Stored items:
▽
(* ===== verification/Partition.v ===== *)
(** * NVLink partitions stay inside their owner's racks

    The invariant of the partition table, its preservation by the tenancy
    operations together with the binding invariant, and the exact effect of
    creating a partition. *)
From Stdlib Require Import QArith.
From stdpp Require Import strings base decidable option numbers list relations.
From S2P Require Import Prelude PyLib Models World SharedSvc Spec StoreOps Tenancy Binding.
Local Open Scope string_scope.
Local Open Scope list_scope.
Local Open Scope py_scope.
Import Tenancy.

Definition part_name (rid : string) (n : Z) : string := rid +:+ "-part-" +:+ str_of_Z n.
Lemma part_name_inj a b x y :
  (0 ≤ x)%Z → (0 ≤ y)%Z → part_name a x = part_name b y → a = b ∧ x = y.
Proof.
  intros Hx Hy E. unfold part_name in E.
  change ("-part-" +:+ str_of_Z x) with ("-part" +:+ "-" +:+ str_of_Z x) in E.
  change ("-part-" +:+ str_of_Z y) with ("-part" +:+ "-" +:+ str_of_Z y) in E.
  rewrite <-!(str_app_assoc _ "-part") in E. apply numbered_inj in E as [E ->]; [|done|done].
  split; [|done]. by apply str_app_inj_r in E.
Qed.

(** [1; 2; ...; n] *)
Definition numbers (n : nat) : list Z := (λ i, Z.of_nat i + 1)%Z <$> seq 0 n.

Record partitioned (s : Store) : Prop := {
  pt_keyed : parts_keyed s;
  pt_name k p : dget (st_partitions s) k = Some p → p_id p = part_name (p_rack_id p) (p_partition_id p);
  (** a partition lies on a rack of its tenant and within the trays of that rack *)
  pt_owner k p : dget (st_partitions s) k = Some p →
    ∃ r, dget (st_racks s) (p_rack_id p) = Some r ∧ rk_tenant_id r = Some (p_tenant_id p)
         ∧ p_tray_ids p ⊆ rk_tray_ids r;
  (** no tray is in two partitions *)
  pt_disjoint k k' p q t :
    dget (st_partitions s) k = Some p → dget (st_partitions s) k' = Some q →
    p_rack_id p = p_rack_id q → t ∈ p_tray_ids p → t ∈ p_tray_ids q → k = k';
  (** the partitions of a rack are numbered from 1 without gaps *)
  pt_numbers rid : p_partition_id <$> partitions_of_rack s rid
                   = numbers (length (partitions_of_rack s rid))
}.

Lemma partitioned_view s s' :
  st_partitions s' = st_partitions s →
  (∀ k r, dget (st_racks s) k = Some r →
     ∃ r', dget (st_racks s') k = Some r' ∧ rk_tray_ids r' = rk_tray_ids r
           ∧ ∀ p k', dget (st_partitions s) k' = Some p → p_rack_id p = k →
               rk_tenant_id r = Some (p_tenant_id p) → rk_tenant_id r' = Some (p_tenant_id p)) →
  partitioned s → partitioned s'.
Proof.
  intros Ep Hr []. unfold parts_keyed, partitions_of_rack in *.
  split; unfold parts_keyed, partitions_of_rack; rewrite ?Ep; try done.
  intros k p Hp. destruct (pt_owner0 k p Hp) as (r & Hr0 & Ht & Hs).
  destruct (Hr _ _ Hr0) as (r' & ? & E & Ht'). exists r'. rewrite E. eauto.
Qed.

(** ** The combined invariant *)
Definition isolated (s : Store) : Prop := binding s ∧ partitioned s.
Definition keeps_isolated (s s' : Store) : Prop := isolated s → isolated s'.
#[export] Instance keeps_isolated_preorder : PreOrder keeps_isolated.
Proof. unfold keeps_isolated. split; [by intros s|intros s1 s2 s3; tauto]. Qed.
Lemma keeps_isolated_view s s' :
  aview s' = aview s → st_partitions s' = st_partitions s → keeps_isolated s s'.
Proof.
  intros Hv Hp [Hb Ht]. split; [by eapply binding_view|].
  apply (partitioned_view s); [done| |done]. intros k r Hr. exists r.
  pose proof (f_equal av_racks Hv) as E. cbn in E. by rewrite E.
Qed.
Abbreviation KeepsIsolated := (Steps (on_store keeps_isolated)).

Ltac isolated_frame :=
  apply steps_upd_store; intros ?; apply keeps_isolated_view; reflexivity.
#[export] Hint Extern 2 (Steps (on_store keeps_isolated) (s_mut _ _ _)) => isolated_frame : steps.
#[export] Hint Extern 2 (Steps (on_store keeps_isolated) (s_set _ _ _)) => isolated_frame : steps.
#[export] Hint Extern 2 (Steps (on_store keeps_isolated) (s_del _ _)) => isolated_frame : steps.
Lemma next_seq_isolated name : String.eqb "alloc" name = false → KeepsIsolated (next_seq name).
Proof.
  intros Hn w. unfold on_store. run. cbn. apply keeps_isolated_view; [|done].
  unfold aview, alloc_count. cbn. by rewrite dget_dset, Hn.
Qed.
#[export] Hint Extern 2 (Steps (on_store keeps_isolated) (next_seq _)) =>
  apply next_seq_isolated; reflexivity : steps.

(** ** Allocations *)
Lemma unheld_rack_bare s rid k p :
  isolated s → dget (st_partitions s) k = Some p → p_rack_id p = rid →
  allocation_for_rack s rid = None → False.
Proof.
  intros [Hb Ht] Hp <- Hf. destruct (pt_owner _ Ht _ _ Hp) as (r & Hr & Hten & _).
  apply (b_tenant _ Hb _ _ _ Hr) in Hten as [k' Hh]. eapply free_rack_spec; eauto.
Qed.
Lemma create_allocation_isolated body : KeepsIsolated (create_allocation body).
Proof.
  intros w [Hb Ht]. pose proof (create_allocation_keeps body w Hb) as Hb'.
  split; [exact Hb'|]. pose proof (create_allocation_run body w Hb) as H.
  pose proof (create_allocation_parts body w) as Hparts.
  destruct (create_allocation body w) as [[a|e] w']; cbn in *; [|by destruct H as (_ & -> & _)].
  destruct H as (t0 & su0 & Hm0 & _ & (_ & _ & _ & _ & Er) & _).
  apply (partitioned_view (w_store w)); [exact Hparts| |done]. intros k r Hr. rewrite Er, Hr.
  destruct (memb k (al_rack_ids a)) eqn:Hm; [|by exists r].
  eexists. split_and!; [done|done|]. intros p k' Hp Hk _. exfalso. apply memb_spec in Hm.
  eapply (unheld_rack_bare (w_store w)); [by split|done|done|]. by apply (ma_free _ _ _ _ _ Hm0).
Qed.
Lemma delete_allocation_isolated aid : KeepsIsolated (delete_allocation aid).
Proof.
  intros w [Hb Ht]. pose proof (delete_allocation_keeps aid w Hb) as Hb'.
  split; [exact Hb'|]. pose proof (delete_allocation_run aid w Hb) as H.
  destruct (delete_allocation aid w) as [[res|e] w']; cbn in *; [|by destruct H as (_ & -> & _)].
  destruct H as (a & Ha & _ & (_ & _ & _ & Er) & Hp & Hl).
  destruct (Hp (pt_keyed _ Ht)) as [Hk' Hp']. specialize (Hl (pt_keyed _ Ht)).
  (* every partition on a released rack belongs to the tenant of the allocation *)
  assert (Hgone : ∀ k p, dget (st_partitions (w_store w)) k = Some p → p_rack_id p ∈ al_rack_ids a →
                         p_tenant_id p = al_tenant_id a).
  { intros k p Hkp Hin. destruct (pt_owner _ Ht _ _ Hkp) as (r & Hr & Hten & _).
    apply (b_tenant _ Hb _ _ _ Hr) in Hten as [k' (a' & Ha' & Hin' & <-)].
    assert (k' = aid) as ->.
    { eapply (b_exclusive _ Hb k' aid); [exists a'|exists a]; eauto. }
    congruence. }
  assert (Hleft : ∀ k p, dget (st_partitions (w_store w')) k = Some p →
                         dget (st_partitions (w_store w)) k = Some p ∧ p_rack_id p ∉ al_rack_ids a).
  { intros k p [Hkp Hn]%Hp'. split; [done|]. intros Hin. apply Hn. split; [done|]. by eapply Hgone. }
  destruct Ht. split.
  - done.
  - intros k p [Hkp _]%Hleft. by eapply pt_name0.
  - intros k p [Hkp Hn]%Hleft. rewrite Er. apply memb_false in Hn. rewrite Hn. by eapply pt_owner0.
  - intros k k' p q t [Hkp _]%Hleft [Hkq _]%Hleft. by eapply pt_disjoint0.
  - intros rid. destruct (decide (rid ∈ al_rack_ids a)) as [Hin|Hn]; [|by rewrite Hl].
    destruct (partitions_of_rack (w_store w') rid) as [|p l] eqn:E; [done|].
    exfalso. assert (p ∈ partitions_of_rack (w_store w') rid) as Hpin by (rewrite E; left).
    apply in_partitions_of_rack in Hpin as [Hpin Hr]. apply dvalues_dget in Hpin as [k Hk]; [|apply Hk'].
    apply Hleft in Hk as [_ Hn]. by rewrite Hr in Hn.
Qed.

(** ** Partitions *)
(** What a new partition must satisfy, and what it becomes *)
Record may_partition (s : Store) (body : PartitionCreate) (r : Rack) : Prop := {
  mp_rack : dget (st_racks s) (pc_rack_id body) = Some r;
  mp_tenant : is_Some (dget (st_tenants s) (pc_tenant_id body));
  mp_owner : rk_tenant_id r = Some (pc_tenant_id body);
  mp_trays : pc_tray_ids body ⊆ rk_tray_ids r;
  mp_free t : t ∈ pc_tray_ids body → t ∉ claimed_trays s (rk_id r)
}.
Definition new_partition (s : Store) (body : PartitionCreate) (r : Rack) : NVLinkPartition :=
  let n := (Z.of_nat (length (partitions_of_rack s (rk_id r))) + 1)%Z in
  mkPart (part_name (rk_id r) n) (rk_id r) n (pc_tray_ids body) (pc_tenant_id body) HW_allocated.

Lemma create_partition_run body w :
  match create_partition body w with
  | (Ok p, w') => ∃ r, may_partition (w_store w) body r ∧ p = new_partition (w_store w) body r
      ∧ w' = w <| w_store ::= λ s, s <| st_partitions ::= λ d, dset d (p_id p) p |> |>
  | (Raised e, w') => is_http e ∧ w' = w ∧ ∀ r, ¬ may_partition (w_store w) body r
  end.
Proof.
  unfold create_partition. run.
  destruct (dget (st_racks (w_store w)) (pc_rack_id body)) as [r|] eqn:Hr;
    [|split_and!; [done|done|intros ? []; congruence]].
  destruct (dmem (st_tenants (w_store w)) (pc_tenant_id body)) eqn:Ht; cbn [negb];
    [|split_and!; [done|done|intros ? []; apply dmem_false in Ht; destruct mp_tenant0; congruence]].
  destruct (bool_decide (rk_tenant_id r = Some (pc_tenant_id body))) eqn:Ho; cbn [negb];
    [|split_and!; [done|done|intros r' []; apply bool_decide_eq_false in Ho; congruence]].
  apply bool_decide_eq_true in Ho. apply dmem_spec in Ht.
  set (body' := λ tid : string, if memb tid (rk_tray_ids r) then _ else _).
  destruct (for_each_pure (pc_tray_ids body) body' w) as [E Hok].
  { intros x _. subst body'. cbn. by destruct (memb x _). }
  destruct (for_each (pc_tray_ids body) body' w) as [[[]|e] w'] eqn:Ef; cbn in E; subst w'.
  - set (f := λ t, memb t (claimed_trays (w_store w) (rk_id r))).
    assert (Hsub : pc_tray_ids body ⊆ rk_tray_ids r).
    { intros t Hin. pose proof (proj1 Hok eq_refl t Hin) as H. subst body'. cbn in H.
      destruct (memb t _) eqn:Hm; [by apply memb_spec|done]. }
    destruct (remove_dups (filterb f (pc_tray_ids body))) as [|t l] eqn:Eo.
    + exists r. split_and!; [|done|done]. split; try done.
      intros t Hin Hc. assert (t ∈ remove_dups (filterb f (pc_tray_ids body))) as Hx.
      { apply elem_of_remove_dups, elem_of_filterb. split; [done|]. by apply memb_spec. }
      rewrite Eo in Hx. by apply elem_of_nil in Hx.
    + split_and!; [done|done|]. intros r' []. assert (r' = r) as -> by congruence.
      assert (t ∈ remove_dups (filterb f (pc_tray_ids body))) as Hx by (rewrite Eo; left).
      apply elem_of_remove_dups, elem_of_filterb in Hx as [Hin Hc].
      apply (mp_free0 t Hin). by apply memb_spec.
  - split_and!; [|done|].
    + assert (Raises is_http (for_each (W := World) (pc_tray_ids body) body')) as X.
      { subst body'. cbv beta. apply raises_for_each. intros x _. destruct (memb x _);
          [apply raises_ret|apply raises_raise; done]. }
      specialize (X w). by rewrite Ef in X.
    + intros r' []. assert (r' = r) as -> by congruence.
      assert (∀ t, t ∈ pc_tray_ids body → (body' t w).1 = Ok tt) as X; [|by apply Hok in X].
      intros t Hin. subst body'. cbn. by rewrite (proj2 (memb_spec _ _) (mp_trays0 t Hin)).
Qed.

Lemma numbers_S n : numbers (S n) = numbers n ++ [(Z.of_nat n + 1)%Z].
Proof. unfold numbers. by rewrite seq_S, fmap_app. Qed.
Lemma elem_of_numbers n z : z ∈ numbers n → (1 ≤ z ≤ Z.of_nat n)%Z.
Proof.
  unfold numbers. intros (i & -> & Hi)%list_elem_of_fmap. apply elem_of_seq in Hi. lia.
Qed.
(** The number of a stored partition is within the count of its rack. *)
Lemma partition_number s k p :
  partitioned s → dget (st_partitions s) k = Some p →
  (1 ≤ p_partition_id p ≤ Z.of_nat (length (partitions_of_rack s (p_rack_id p))))%Z.
Proof.
  intros Ht Hp. apply elem_of_numbers. rewrite <-(pt_numbers _ Ht). apply list_elem_of_fmap.
  exists p. split; [done|]. apply in_partitions_of_rack. split; [by eapply dget_dvalues|done].
Qed.
Lemma new_name_fresh s rid :
  partitioned s →
  dget (st_partitions s) (part_name rid (Z.of_nat (length (partitions_of_rack s rid)) + 1)) = None.
Proof.
  intros Ht. destruct (dget _ _) as [q|] eqn:Hq; [|done]. exfalso.
  pose proof (partition_number s _ q Ht Hq) as Hn.
  pose proof (pt_name _ Ht _ _ Hq) as E. rewrite (proj2 (pt_keyed _ Ht) _ _ Hq) in E.
  apply part_name_inj in E as [E1 E2]; [|lia|lia]. rewrite E1, <-E2 in *. lia.
Qed.

Lemma partition_added s body r :
  isolated s → may_partition s body r →
  let p := new_partition s body r in
  isolated (s <| st_partitions ::= λ d, dset d (p_id p) p |>).
Proof.
  intros [Hb Ht] Hm p. set (s' := s <| st_partitions ::= _ |>).
  assert (Hrid : rk_id r = pc_rack_id body) by exact (b_rack_id _ Hb _ _ (mp_rack _ _ _ Hm)).
  assert (Hnew : dget (st_partitions s) (p_id p) = None) by by apply new_name_fresh.
  assert (Hrack : ∀ rid, partitions_of_rack s' rid
      = partitions_of_rack s rid ++ (if String.eqb (rk_id r) rid then [p] else [])).
  { intros rid. unfold partitions_of_rack, filterb. cbn. rewrite dvalues_dset_fresh by done.
    rewrite List.filter_app. cbn. by destruct (String.eqb (rk_id r) rid). }
  assert (Hget : ∀ k q, dget (st_partitions s') k = Some q →
                        (k = p_id p ∧ q = p) ∨ (k ≠ p_id p ∧ dget (st_partitions s) k = Some q)).
  { intros k q. change (st_partitions s') with (dset (st_partitions s) (p_id p) p).
    rewrite dget_dset. destruct (String.eqb_spec k (p_id p)) as [->|]; [|by intros; right].
    intros [= <-]. by left. }
  split; [by apply (binding_view s)|].
  assert (Hclaim : ∀ k q t, dget (st_partitions s) k = Some q → p_rack_id q = rk_id r →
                            t ∈ p_tray_ids q → t ∉ pc_tray_ids body).
  { intros k q t Hq Hqr Htq Hin. apply (mp_free _ _ _ Hm t Hin). unfold claimed_trays.
    apply elem_of_concat_map. exists q. split; [|done]. apply in_partitions_of_rack. split; [by eapply dget_dvalues|done]. }
  split.
  - split; [apply dict_wf_dset, Ht|]. intros k q [[-> ->]|[_ Hq]]%Hget; [done|]. by apply (pt_keyed _ Ht).
  - intros k q [[-> ->]|[_ Hq]]%Hget; [done|]. by eapply (pt_name _ Ht).
  - intros k q [[-> ->]|[_ Hq]]%Hget; [|by eapply (pt_owner _ Ht)].
    exists r. cbn. rewrite Hrid. split_and!; apply Hm.
  - intros k k' q q' t [[-> ->]|[_ Hq]]%Hget [[-> ->]|[_ Hq']]%Hget Hrr H1 H2; [done| | |].
    + exfalso. eapply (Hclaim k' q'); eauto.
    + exfalso. eapply (Hclaim k q); eauto.
    + by eapply (pt_disjoint _ Ht).
  - intros rid. rewrite Hrack. destruct (String.eqb_spec (rk_id r) rid) as [<-|].
    + rewrite length_app, fmap_app, (pt_numbers _ Ht). cbn. rewrite Nat.add_1_r, numbers_S. done.
    + rewrite app_nil_r. apply (pt_numbers _ Ht).
Qed.
Lemma create_partition_isolated body : KeepsIsolated (create_partition body).
Proof.
  intros w Hw. pose proof (create_partition_run body w) as H.
  destruct (create_partition body w) as [[p|e] w']; [|by destruct H as (_ & -> & _)].
  destruct H as (r & Hm & -> & ->). by apply (partition_added (w_store w) body r).
Qed.
Lemma create_tenant_isolated b : KeepsIsolated (create_tenant b).
Proof. unfold create_tenant, _alloc_vni. solve_steps. Qed.
Lemma isolation_report_isolated t : KeepsIsolated (isolation_report t).
Proof. unfold isolation_report. solve_steps. Qed.
#[export] Hint Resolve create_allocation_isolated delete_allocation_isolated
  create_partition_isolated create_tenant_isolated isolation_report_isolated : steps.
△
* What needs to be done:
Print, without alteration, only the lines above between the one holding "Lemma keeps_isolated_view s" and the one holding "intros [Hb Ht] Hp", inclusive.

* Exercise output:
Lemma keeps_isolated_view s s' :
  aview s' = aview s → st_partitions s' = st_partitions s → keeps_isolated s s'.
Proof.
  intros Hv Hp [Hb Ht]. split; [by eapply binding_view|].
  apply (partitioned_view s); [done| |done]. intros k r Hr. exists r.
  pose proof (f_equal av_racks Hv) as E. cbn in E. by rewrite E.
Qed.
Abbreviation KeepsIsolated := (Steps (on_store keeps_isolated)).

Ltac isolated_frame :=
  apply steps_upd_store; intros ?; apply keeps_isolated_view; reflexivity.
#[export] Hint Extern 2 (Steps (on_store keeps_isolated) (s_mut _ _ _)) => isolated_frame : steps.
#[export] Hint Extern 2 (Steps (on_store keeps_isolated) (s_set _ _ _)) => isolated_frame : steps.
#[export] Hint Extern 2 (Steps (on_store keeps_isolated) (s_del _ _)) => isolated_frame : steps.
Lemma next_seq_isolated name : String.eqb "alloc" name = false → KeepsIsolated (next_seq name).
Proof.
  intros Hn w. unfold on_store. run. cbn. apply keeps_isolated_view; [|done].
  unfold aview, alloc_count. cbn. by rewrite dget_dset, Hn.
Qed.
#[export] Hint Extern 2 (Steps (on_store keeps_isolated) (next_seq _)) =>
  apply next_seq_isolated; reflexivity : steps.

(** ** Allocations *)
Lemma unheld_rack_bare s rid k p :
  isolated s → dget (st_partitions s) k = Some p → p_rack_id p = rid →
  allocation_for_rack s rid = None → False.
Proof.
  intros [Hb Ht] Hp <- Hf. destruct (pt_owner _ Ht _ _ Hp) as (r & Hr & Hten & _).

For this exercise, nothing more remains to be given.